I pulled out a little jar of the brown seedpods. The outside are brown papery-wood half-shells, embracing a kernal of polished mahogany, and the tiny pod trails a bit of stem, generally. They are no larger than a red lentil.

I have a pan, an old heavy aluminum thing left by an old housemate, that I only use for roasting spices, seeds and nuts. The aluminum is a great roaster, distributing the heat well, but anything acidic or wet gets the aluminum oxide into food, something I consider a poor risk.

But I sprinkled a half tablespoon of the little seeds into the pan and turned up the flame on gas stove. The aluminum pan makes a merry bell as you shake the spices in it, too. You need to shake these seeds every few seconds, really, or they stick horribly. In a bit, the first wisps of smoke rose from the pan, and I dumped the seeds into a small suribachi.

Suribachis are Japanese mortars. Traditionally brown glazed on the exterior and lip, the clay interior is unglazed and combed into ridges. A wooden pestle makes short work of spices and wet mixes.

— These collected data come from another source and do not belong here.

(** * Open-LLM-webchat: transcript synthesis

    A shallow embedding of the two transcript builders of the chat
    application and of its stop button:

    - [load_sessions_history] (utils/process_session.py) rebuilds a
      transcript from the runs stored for a session;
    - [get_response] (utils/process_chat.py) builds the transcript of one
      user turn, either from the agent's event stream or from its final
      response;
    - [stop_agent_running_stream] (utils/process_chat.py) cancels the run
      named by the two module globals.

    Python values are modelled as follows.  A [str] is a Rocq [string]
    holding its UTF-8 bytes.  A JSON number is an [int] (a [Z]) or a
    [float] (a binary64 primitive float).  A dictionary keyed by strings is
    a [gmap string _]; a set of tuples is a [gset].  Code that can raise
    runs in the [result] monad; the [try]/[except] blocks of the source are
    the places where a [Raise] is turned back into a value. *)

From Stdlib Require Import ZArith Floats Ascii String.
From stdpp Require Import gmap strings list pretty.

Open Scope Z_scope.

(** ** Exceptions *)

Inductive exn : Type :=
  | KeyError
  | AttributeError
  | TypeError
  | OverflowError
  | IndexError
  | Sqlite3Error
  | JSONDecodeError
  | AgentError.

Inductive result (A : Type) : Type :=
  | Return (a : A)
  | Raise (e : exn).
Arguments Return {A} a.
Arguments Raise {A} e.

#[global] Instance exn_eq_dec : EqDecision exn.
Proof. solve_decision. Defined.

#[global] Instance result_eq_dec {A} `{EqDecision A} : EqDecision (result A).
Proof. solve_decision. Defined.

#[global] Instance result_ret : MRet result := @Return.
#[global] Instance result_bind : MBind result := λ A B f m,
  match m with
  | Return a => f a
  | Raise e => Raise e
  end.

(** ** Strings *)

Module Py.

(** [str.strip()] removes the characters for which [str.isspace()] holds
    from both ends.  They are listed here by their UTF-8 encodings:
    U+0009..U+000D, U+001C..U+0020, U+0085, U+00A0, U+1680,
    U+2000..U+200A, U+2028, U+2029, U+202F, U+205F and U+3000. *)
Definition whitespace : list (list N) :=
  ([ [9]; [10]; [11]; [12]; [13]; [28]; [29]; [30]; [31]; [32];
     [194; 133]; [194; 160];
     [225; 154; 128];
     [226; 128; 128]; [226; 128; 129]; [226; 128; 130]; [226; 128; 131];
     [226; 128; 132]; [226; 128; 133]; [226; 128; 134]; [226; 128; 135];
     [226; 128; 136]; [226; 128; 137]; [226; 128; 138];
     [226; 128; 168]; [226; 128; 169]; [226; 128; 175];
     [226; 129; 159];
     [227; 128; 128] ])%N.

The small bit of spice ground to powder, I take the results to Gavin, and indicate he should lick a finger and take a taste. His gaze grew intense as the flavor hit him, and the odd numbness -- not entirely but almost unlike a tingle from strong mint -- left him intrigued.

Find szechuan pepper at an Asian grocer, and add it sparingly to savory dishes. It's a classic flavoring in the filling for wontons, and adds interest to glazes for meats, and a subtle undertone to savory vegetable stews.

Roast only what you can use in a day or two and compost the rest. Once roasted, the flavor is volatile, and old szechuan pepper may as well be gritty straw.